16. The H-R diagram of a very old stellar cluster will have a) only low mass main sequence stars with a solar mass or less, a few red giants and lots of white dwarf stars. b) stars scattered all over the graph with a large number of supergiants and white dwarfs as well as main sequence stars of all mass. c) main sequence stars up to 4 or 5 solar masses along with red giants and white dwarfs. d) main sequence stars of all masses and very few of any other types. Short Answer Questions 1. Describe the CNO cycle. What is different about it and the proton-proton cycle? Why do only high mass stars burn hydrogen this way and not low mass stars? 2. Describe a Cepheid variable star. Why are these types of stars important to determining distances in astronomy? What kinds of stars are they? 3. Describe the sequence of events in a Type II supernova beginning with an onion-layered core through the formation of a pulsar. 4. Describe the lighthouse model of a pulsar.
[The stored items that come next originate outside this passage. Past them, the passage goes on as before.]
(* ===== verification/Json.v ===== *)
(** * JSON values

    The part of [extern/nlohmann_json/json.hpp] that topologies use, and the
    accessors of [extern/nlohmann_json/parser.hpp].  An object is a [std::map]:
    its entries are in key order and keys are unique.

    The accessors put the text of the value, [dump(2)], into the messages of their
    errors.  The text is not modelled, but whether there is one: [dump] throws for
    strings that are not valid UTF-8. *)

From S2P Require Import Prelude.
From Stdlib Require Import ZArith Lia String SpecFloat.
From stdpp Require Import base list option strings.

Local Open Scope Z_scope.
Local Open Scope hicr_scope.

Module Json.

#[local] Unset Elimination Schemes.

(** [value_t]. *)
Inductive t : Type :=
| null
| object (entries : list (string * t))
| array (elements : list t)
| string_ (s : string)
| boolean (b : bool)
| number_integer (z : Z)
| number_unsigned (z : Z)
| number_float (f : spec_float)
| binary (bytes : list byte)
| discarded.

#[local] Set Elimination Schemes.

Definition is_null (j : t) : bool := match j with null => true | _ => false end.
Definition is_object (j : t) : bool := match j with object _ => true | _ => false end.
Definition is_array (j : t) : bool := match j with array _ => true | _ => false end.
Definition is_string (j : t) : bool := match j with string_ _ => true | _ => false end.
Definition is_number_unsigned (j : t) : bool := match j with number_unsigned _ => true | _ => false end.

Definition is_boolean (j : t) : bool := match j with boolean _ => true | _ => false end.
Definition is_number (j : t) : bool :=
  match j with number_integer _ | number_unsigned _ | number_float _ => true | _ => false end.

(** The entries of an object. *)
Fixpoint find_entry (k : string) (l : list (string * t)) : option t :=
  match l with
  | [] => None
  | (k', v) :: l' => if String.eqb k k' then Some v else find_entry k l'
  end.

Fixpoint set_entry (k : string) (v : t) (l : list (string * t)) : list (string * t) :=
  match l with
  | [] => [(k, v)]
  | (k', v') :: l' =>
      if String.eqb k k' then (k, v) :: l'
      else if String.ltb k k' then (k, v) :: (k', v') :: l' else (k', v') :: set_entry k v l'
  end.

Definition find (j : t) (k : string) : option t :=
  match j with object l => find_entry k l | _ => None end.

Definition contains (j : t) (k : string) : bool := bool_decide (is_Some (find j k)).

(** [j[k]] of a constant object: only objects have entries, and a missing entry
    is undefined behaviour. *)
Definition at_key {S : Type} (j : t) (k : string) : prog S t :=
  if is_object j then match find j k with Some v => mret v | None => Crash undefined end
  else Raise json_type_error.

(** The object behind [j[k] = ...]: null becomes an empty object, every other
    value that is not an object is refused. *)
Definition entries_of (j : t) : option (list (string * t)) :=
  match j with null => Some [] | object l => Some l | _ => None end.

(** [j[k] = v]; [None] is a type error. *)
Definition assign (k : string) (v : t) (j : t) : option t :=
  l ← entries_of j; Some (object (set_entry k v l)).

(** [push_back]: null becomes an empty array. *)
Definition push_back (v : t) (j : t) : option t :=
  match j with null => Some (array [v]) | array l => Some (array (l ++ [v])) | _ => None end.

(** [j[k] += v]. *)
Definition append (k : string) (v : t) (j : t) : option t :=
  l ← entries_of j;
  v' ← push_back v (default null (find_entry k l));
  Some (object (set_entry k v' l)).

(** [size()]. *)
Definition size (j : t) : nat :=
  match j with null => 0 | object l => length l | array l => length l | _ => 1 end.

(** The values a loop over [j] visits. *)
Definition elements (j : t) : list t :=
  match j with null => [] | object l => l.*2 | array l => l | _ => [j] end.

(** The integer part of a floating-point number. *)
Definition truncate (f : spec_float) : option Z :=
  match f with
  | S754_zero _ => Some 0
  | S754_finite neg m e =>
      let n := if 0 <=? e then Z.pos m * 2 ^ e else Z.pos m / 2 ^ (- e) in Some (if neg then - n else n)
  | _ => None
  end.

(** The conversion of a floating-point number to an unsigned type; outside the
    range of the type it is undefined behaviour. *)
Definition convert_float {S : Type} (bound : Z) (f : spec_float) : prog S Z :=
  match truncate f with
  | Some z => if (0 <=? z) && (z <? bound) then mret z else Crash undefined
  | None => Crash undefined
  end.

(** [get<unsigned int>()]: integers are reduced modulo [2^32]. *)
Definition UINT_BOUND : Z := 2 ^ 32.

Definition get_uint {S : Type} (j : t) : prog S Z :=
  match j with
  | number_unsigned z | number_integer z => mret (z mod UINT_BOUND)
  | number_float f => convert_float UINT_BOUND f
  | boolean b => mret (Z.b2z b)
  | _ => Raise json_type_error
  end.

(** [get<size_t>()]: the type of the stored unsigned numbers. *)
Definition get_size {S : Type} (j : t) : prog S Z :=
  match j with
  | number_unsigned z => mret z
  | number_integer z => mret (wrap64 z)
  | number_float f => convert_float SIZE_BOUND f
  | _ => Raise json_type_error
  end.

(** [get<bool>()] and [get<std::string>()]. *)
Definition get_bool {S : Type} (j : t) : prog S bool :=
  match j with boolean b => mret b | _ => Raise json_type_error end.

Definition get_string {S : Type} (j : t) : prog S string :=
  match j with string_ s => mret s | _ => Raise json_type_error end.

(** [if (input.contains(key) == false) throw; if (input[key].is_...() == false) throw;],
    and the entry. *)
Definition require {S : Type} (is_ : t -> bool) (input : t) (key : string) : prog S t :=
  _ ← throw_if (negb (contains input key)) logic;
  v ← at_key input key;
  _ ← throw_if (negb (is_ v)) logic;
  mret v.

(** ** Whether a value has a text *)

(** The types of the bytes, and the transitions of the decoder of UTF-8. *)
Definition utf8d : list Z :=
  [0; 0; 0; 0; 0; 0; 0; 0; 0; 0; 0; 0; 0; 0; 0; 0; 0; 0; 0; 0; 0; 0; 0; 0; 0; 0; 0; 0; 0; 0; 0; 0;
   0; 0; 0; 0; 0; 0; 0; 0; 0; 0; 0; 0; 0; 0; 0; 0; 0; 0; 0; 0; 0; 0; 0; 0; 0; 0; 0; 0; 0; 0; 0; 0;
   0; 0; 0; 0; 0; 0; 0; 0; 0; 0; 0; 0; 0; 0; 0; 0; 0; 0; 0; 0; 0; 0; 0; 0; 0; 0; 0; 0; 0; 0; 0; 0;
   0; 0; 0; 0; 0; 0; 0; 0; 0; 0; 0; 0; 0; 0; 0; 0; 0; 0; 0; 0; 0; 0; 0; 0; 0; 0; 0; 0; 0; 0; 0; 0;
   1; 1; 1; 1; 1; 1; 1; 1; 1; 1; 1; 1; 1; 1; 1; 1; 9; 9; 9; 9; 9; 9; 9; 9; 9; 9; 9; 9; 9; 9; 9; 9;
   7; 7; 7; 7; 7; 7; 7; 7; 7; 7; 7; 7; 7; 7; 7; 7; 7; 7; 7; 7; 7; 7; 7; 7; 7; 7; 7; 7; 7; 7; 7; 7;
   8; 8; 2; 2; 2; 2; 2; 2; 2; 2; 2; 2; 2; 2; 2; 2; 2; 2; 2; 2; 2; 2; 2; 2; 2; 2; 2; 2; 2; 2; 2; 2;
   10; 3; 3; 3; 3; 3; 3; 3; 3; 3; 3; 3; 3; 4; 3; 3;
   11; 6; 6; 6; 5; 8; 8; 8; 8; 8; 8; 8; 8; 8; 8; 8;
   0; 1; 2; 3; 5; 8; 7; 1; 1; 1; 4; 6; 1; 1; 1; 1;
   1; 1; 1; 1; 1; 1; 1; 1; 1; 1; 1; 1; 1; 1; 1; 1; 1; 0; 1; 1; 1; 1; 1; 0; 1; 0; 1; 1; 1; 1; 1; 1;
   1; 2; 1; 1; 1; 1; 1; 2; 1; 2; 1; 1; 1; 1; 1; 1; 1; 1; 1; 1; 1; 1; 1; 2; 1; 1; 1; 1; 1; 1; 1; 1;
   1; 2; 1; 1; 1; 1; 1; 1; 1; 2; 1; 1; 1; 1; 1; 1; 1; 1; 1; 1; 1; 1; 1; 3; 1; 3; 1; 1; 1; 1; 1; 1;
   1; 3; 1; 1; 1; 1; 1; 3; 1; 3; 1; 1; 1; 1; 1; 1; 1; 3; 1; 1; 1; 1; 1; 1; 1; 1; 1; 1; 1; 1; 1; 1].

Definition UTF8_ACCEPT : Z := 0.
Definition UTF8_REJECT : Z := 1.

(** The next state of [decode]; the code point is only needed for the text. *)
Definition decode (state byte : Z) : Z :=
  let type := nth (Z.to_nat byte) utf8d 0 in
  nth (Z.to_nat (256 + state * 16 + type)) utf8d 0.

(** Whether [dump_escaped], which throws at the first invalid byte and for an
    incomplete code point at the end, returns for the string. *)
Fixpoint dump_escaped (s : string) (state : Z) : bool :=
  match s with
  | EmptyString => state =? UTF8_ACCEPT
  | String c s' =>
      let state := decode state (Z.of_N (Ascii.N_of_ascii c)) in
      if state =? UTF8_REJECT then false else dump_escaped s' state
  end.

(** Whether [dump] returns for the value: its strings are written, those of its keys too. *)
Fixpoint dumps (j : t) : bool :=
  match j with
  | object l => (fix go l := match l with [] => true | (k, v) :: l' => dump_escaped k UTF8_ACCEPT && dumps v && go l' end) l
  | array l => (fix go l := match l with [] => true | v :: l' => dumps v && go l' end) l
  | string_ s => dump_escaped s UTF8_ACCEPT
  | _ => true
  end.

Definition dump {S : Type} (j : t) : prog S unit := throw_if (negb (dumps j)) json_type_error.

(** ** The accessors of [hicr::json] *)

(** [if (refused) HICR_THROW_LOGIC("...", json.dump(2).c_str())] *)
Definition throw_with_dump {S : Type} (refused : bool) (json : t) : prog S unit :=
  if refused then _ ← dump json; Raise logic else mret tt.

Definition checkEntry {S : Type} (json : t) (key : string) : prog S unit :=
  _ ← throw_with_dump (negb (is_object json)) json;
  throw_with_dump (negb (contains json key)) json.

(** What each accessor does before it converts the entry. *)
Definition getEntry {S : Type} (is_ : t -> bool) (json : t) (key : string) : prog S t :=
  _ ← checkEntry json key;
  v ← at_key json key;
  _ ← throw_with_dump (negb (is_ v)) json;
  mret v.

Definition getString {S : Type} (json : t) (key : string) : prog S string :=
  v ← getEntry is_string json key; get_string v.

(** The reference that is returned stands for its object. *)
Definition getObject {S : Type} (json : t) (key : string) : prog S t := getEntry is_object json key.

Definition getArray {S : Type} (json : t) (key : string) : prog S (list t) :=
  v ← getEntry is_array json key;
  match v with array l => mret l | _ => Raise json_type_error end.

(** [get] is the conversion to the type argument, [get_size] or [get_uint]. *)
Definition getNumber {S T : Type} (get : t -> prog S T) (json : t) (key : string) : prog S T :=
  v ← getEntry is_number json key; get v.

Definition getBoolean {S : Type} (json : t) (key : string) : prog S bool :=
  v ← getEntry is_boolean json key; get_bool v.

End Json.

(** ** Facts *)

Section Facts.
Context {S : Type}.
Implicit Types (j v : Json.t) (k : string).

Lemma find_set_entry_eq k v l : Json.find_entry k (Json.set_entry k v l) = Some v.
Proof.
  induction l as [|[k' v'] l IH]; cbn; [by rewrite String.eqb_refl|].
  destruct (String.eqb k k') eqn:E; cbn; [by rewrite String.eqb_refl|].
  destruct (String.ltb k k'); cbn; [by rewrite String.eqb_refl|]. by rewrite E.
Qed.

Lemma find_set_entry_ne k k' v l : k <> k' -> Json.find_entry k (Json.set_entry k' v l) = Json.find_entry k l.
Proof.
  intros Hne. apply String.eqb_neq in Hne. induction l as [|[k2 v2] l IH]; cbn; [by rewrite Hne|].
  destruct (String.eqb_spec k' k2) as [<-|]; cbn; [by rewrite Hne|].
  destruct (String.ltb k' k2); cbn; [by rewrite Hne|]. by rewrite IH.
Qed.

(** Values that assignments to keys accept. *)
Definition keyed (j : Json.t) : Prop := is_Some (Json.entries_of j).

Lemma assign_spec k v j :
  keyed j -> exists j', Json.assign k v j = Some j' /\ keyed j' /\
    Json.find j' k = Some v /\ forall k', k' <> k -> Json.find j' k' = Json.find j k'.
Proof.
  intros [l Hl]. unfold Json.assign. rewrite Hl. cbn. eexists. split_and!; [done|by eexists|apply find_set_entry_eq|].
  intros k' Hne. cbn. rewrite find_set_entry_ne by done. destruct j; by inversion Hl.
Qed.

Lemma append_spec k v j l :
  Json.find j k = Some (Json.array l) ->
  exists j', Json.append k v j = Some j' /\ Json.find j' k = Some (Json.array (l ++ [v])) /\
    forall k', k' <> k -> Json.find j' k' = Json.find j k'.
Proof.
  intros Hf. destruct j as [|es| | | | | | | |]; try done. unfold Json.append. cbn in *. rewrite Hf. cbn.
  eexists. split_and!; [done|apply find_set_entry_eq|]. intros k' Hne. cbn. by rewrite find_set_entry_ne.
Qed.

Lemma find_object j k v : Json.find j k = Some v -> Json.is_object j = true.
Proof. by destruct j. Qed.

Lemma contains_find j k v : Json.find j k = Some v -> Json.contains j k = true.
Proof. intros E. unfold Json.contains. rewrite E. by apply bool_decide_eq_true. Qed.

Lemma contains_None j k : Json.find j k = None -> Json.contains j k = false.
Proof. intros E. unfold Json.contains. rewrite E. apply bool_decide_eq_false. by intros []. Qed.

Lemma run_at_key j k v (s : S) : Json.find j k = Some v -> run (Json.at_key j k) s = Done v s.
Proof. intros E. unfold Json.at_key. by rewrite (find_object _ _ _ E), E. Qed.

Lemma run_require is_ j k (s : S) :
  run (Json.require is_ j k) s =
  match Json.find j k with Some v => if is_ v then Done v s else Thrown logic s | None => Thrown logic s end.
Proof.
  unfold Json.require. destruct (Json.find j k) as [v|] eqn:E.
  - rewrite (contains_find _ _ _ E), run_bind, run_throw_if_false by done. rewrite run_bind, (run_at_key _ _ _ _ E), run_bind.
    by destruct (is_ v).
  - by rewrite (contains_None _ _ E).
Qed.

Lemma run_get_uint z (s : S) : 0 <= z < Json.UINT_BOUND -> run (Json.get_uint (Json.number_unsigned z)) s = Done z s.
Proof. intros Hz. cbn. by rewrite Z.mod_small. Qed.

(** What the accessors throw: a logic error, if its message can be written. *)
Definition refusal (j : Json.t) : exn := if Json.dumps j then logic else json_type_error.

Lemma run_throw_with_dump (b : bool) j (s : S) : run (Json.throw_with_dump b j) s = if b then Thrown (refusal j) s else Done tt s.
Proof. unfold Json.throw_with_dump, Json.dump, refusal. destruct b; [|done]. by destruct (Json.dumps j). Qed.

Lemma run_checkEntry j k (s : S) :
  run (Json.checkEntry j k) s =
  match Json.find j k with Some _ => Done tt s | None => Thrown (refusal j) s end.
Proof.
  unfold Json.checkEntry. rewrite run_bind, run_throw_with_dump. destruct (Json.find j k) as [v|] eqn:E.
  - rewrite (find_object _ _ _ E). cbn. by rewrite run_throw_with_dump, (contains_find _ _ _ E).
  - destruct (Json.is_object j); [|done]. cbn. by rewrite run_throw_with_dump, (contains_None _ _ E).
Qed.

(** An entry of the right type is returned. *)
Lemma run_getEntry is_ j k (s : S) :
  run (Json.getEntry is_ j k) s =
  match Json.find j k with Some v => if is_ v then Done v s else Thrown (refusal j) s | None => Thrown (refusal j) s end.
Proof.
  unfold Json.getEntry. rewrite run_bind, run_checkEntry. destruct (Json.find j k) as [v|] eqn:E; [|done].
  rewrite run_bind, (run_at_key _ _ _ _ E), run_bind, run_throw_with_dump. by destruct (is_ v).
Qed.

Ltac read_entry := intros; cbv delta [Json.getString Json.getArray Json.getBoolean Json.getNumber] beta; rewrite run_bind, run_getEntry;
  destruct (Json.find _ _) as [[]|]; reflexivity.

Lemma run_getString j k (s : S) :
  run (Json.getString j k) s =
  match Json.find j k with Some (Json.string_ x) => Done x s | _ => Thrown (refusal j) s end.
Proof. read_entry. Qed.

Lemma run_getArray j k (s : S) :
  run (Json.getArray j k) s =
  match Json.find j k with Some (Json.array l) => Done l s | _ => Thrown (refusal j) s end.
Proof. read_entry. Qed.

Lemma run_getBoolean j k (s : S) :
  run (Json.getBoolean j k) s =
  match Json.find j k with Some (Json.boolean b) => Done b s | _ => Thrown (refusal j) s end.
Proof. read_entry. Qed.

(** A number is accepted whatever its sign: a negative one is reduced modulo [2^64]. *)
Lemma run_getNumber_size j k (s : S) :
  run (Json.getNumber Json.get_size j k) s =
  match Json.find j k with
  | Some (Json.number_unsigned z) => Done z s
  | Some (Json.number_integer z) => Done (wrap64 z) s
  | Some (Json.number_float f) => run (Json.convert_float SIZE_BOUND f) s
  | _ => Thrown (refusal j) s
  end.
Proof. read_entry. Qed.

End Facts.

(** A string of ASCII characters can be written, a lone continuation byte cannot, nor
    an incomplete character. *)
Example dumps_utf8 :
  Json.dumps (Json.object [("Type", Json.string_ "NUMA Domain"); ("Size", Json.number_unsigned 8)]) = true /\
  Json.dumps (Json.array [Json.string_ (String (Ascii.ascii_of_N 195) (String (Ascii.ascii_of_N 169) ""))]) = true /\
  Json.dumps (Json.string_ (String (Ascii.ascii_of_N 169) "")) = false /\
  Json.dumps (Json.object [(String (Ascii.ascii_of_N 195) "", Json.null)]) = false.
Proof. by vm_compute. Qed.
Why does it pulse, what causes it to radiate, what are the typical periods of the pulses and how long do the pulses last? 5. Describe an X-ray binary. Why is it creating x-rays? What type of system does it occur in? 6. Describe how an HR diagram of a cluster can be used to determine its age. Why is it important to observe lots of different clusters and do HR diagrams of them? What do we learn by observing a wide range of clusters?